Segment Open

(* ===== verification/Datagram.v ===== *)
(** * DNS datagrams: src/broker/datagram.rs

    The handler of the calls on IPv4 UDP sockets. Its state is the memory of
    the caller, the DNS tables, the attempts the kernel will answer and a log
    of what left the socket. An [attempt] is one round of the loop in
    [transfer]: the answers of the notification check, of recvmsg or sendmsg
    (a function of the message header and flags it is given), of fcntl, of the
    clock and of the readiness wait. A call whose attempts run
    out is still waiting ([Waiting]). Time is in nanoseconds. *)
From S2P Require Import Prelude RustStd Net FakeDns Stream Proxy Dns.
From S2P Require Import Seccomp Access Memory Message Sockets Files.

Definition MSG_WAITFORONE : Z := 0x10000.
Definition MSG_NOSIGNAL : Z := 0x4000.
Definition SECOND : Z := 1000000000.

(** A clock reading that does not fit [Instant]. *)
Definition INSTANT_LIMIT : Z := (2 ^ 63 * SECOND)%Z.

(** What recvmsg stored: the length of the datagram, the bytes in the buffer,
    its source, the control bytes and the flags. *)
Record received := mkReceived {
  rv_length : nat;
  rv_data : bytes;
  rv_source : SocketAddrV4;
  rv_control : bytes;
  rv_flags : Z;
}.

(** The msghdr of a call: the sockaddr at [msg_name], the one buffer of
    [msg_iov], and [msg_control] unless it is null. *)
Record msghdr := mkMsghdr {
  h_name : bytes;
  h_payload : bytes;
  h_control : option bytes;
}.

(** What the call leaves: its result and errno, and the buffers, the control
    bytes and the flags of the header. *)
Record answered_call := mkAnswered {
  an_count : Z;
  an_errno : Z;
  an_payload : bytes;
  an_name : bytes;
  an_control : bytes;
  an_flags : Z;
}.

Definition answer_of (r : answered_call) : io received :=
  if (an_count r <? 0)%Z then Err (RawOs (an_errno r))
  else Ok (mkReceived (Z.to_nat (an_count r)) (an_payload r) (decode (an_name r)) (an_control r) (an_flags r)).

(** One recvmsg or sendmsg. *)
Definition transfer_now (kernel : msghdr → Z → answered_call) (target : SocketAddrV4) (payload control : bytes)
    (flags : Z) (receive : bool) : io received :=
  let message := mkMsghdr (sockaddr target) payload (if bool_decide (control = []) then None else Some control) in
  answer_of (kernel message (if receive then Z.lor flags MSG_DONTWAIT
                             else Z.lor (Z.lor flags MSG_DONTWAIT) MSG_NOSIGNAL)).

Record attempt := mkAttempt {
  at_valid : io ();
  at_kernel : msghdr → Z → answered_call;
  at_deliverable : io ();
  at_status : io Z;
  at_now : Z;
  at_ready : io ();
}.

(** A datagram handed to sendmsg, or an address handed to connect. *)
Inductive traffic :=
| Sent (destination : SocketAddrV4) (payload control : bytes) (flags : Z)
| Connected (destination : SocketAddrV4).

Inductive stop :=
| Failed (e : io_error)
| Waiting.

(** The answers outside the loop. *)
Record dg_env := mkDgEnv {
  dg_kernel : kernel;
  dg_bound : nat → io SocketAddrV4;
  dg_connect : io ();
  dg_async : io ();
  dg_timeout : io (Z * Z);
  dg_valid : nat → io ();
  dg_valid_end : io ();
  dg_now : Z;
  dg_now_batch : Z;
  dg_now_end : Z;
  dg_now_check : Z;
}.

Segment Closed

=== EXERCISE INSTRUCTIONS ===
The answer is the run of lines above from the line containing "out is still" through the line containing "answer_of (kernel message", copied exactly and alone.

=== PROBLEM SOLUTION ===
    out is still waiting ([Waiting]). Time is in nanoseconds. *)
From S2P Require Import Prelude RustStd Net FakeDns Stream Proxy Dns.
From S2P Require Import Seccomp Access Memory Message Sockets Files.

Definition MSG_WAITFORONE : Z := 0x10000.
Definition MSG_NOSIGNAL : Z := 0x4000.
Definition SECOND : Z := 1000000000.

(** A clock reading that does not fit [Instant]. *)
Definition INSTANT_LIMIT : Z := (2 ^ 63 * SECOND)%Z.

(** What recvmsg stored: the length of the datagram, the bytes in the buffer,
    its source, the control bytes and the flags. *)
Record received := mkReceived {
  rv_length : nat;
  rv_data : bytes;
  rv_source : SocketAddrV4;
  rv_control : bytes;
  rv_flags : Z;
}.

(** The msghdr of a call: the sockaddr at [msg_name], the one buffer of
    [msg_iov], and [msg_control] unless it is null. *)
Record msghdr := mkMsghdr {
  h_name : bytes;
  h_payload : bytes;
  h_control : option bytes;
}.

(** What the call leaves: its result and errno, and the buffers, the control
    bytes and the flags of the header. *)
Record answered_call := mkAnswered {
  an_count : Z;
  an_errno : Z;
  an_payload : bytes;
  an_name : bytes;
  an_control : bytes;
  an_flags : Z;
}.

Definition answer_of (r : answered_call) : io received :=
  if (an_count r <? 0)%Z then Err (RawOs (an_errno r))
  else Ok (mkReceived (Z.to_nat (an_count r)) (an_payload r) (decode (an_name r)) (an_control r) (an_flags r)).

(** One recvmsg or sendmsg. *)
Definition transfer_now (kernel : msghdr → Z → answered_call) (target : SocketAddrV4) (payload control : bytes)
    (flags : Z) (receive : bool) : io received :=
  let message := mkMsghdr (sockaddr target) payload (if bool_decide (control = []) then None else Some control) in
  answer_of (kernel message (if receive then Z.lor flags MSG_DONTWAIT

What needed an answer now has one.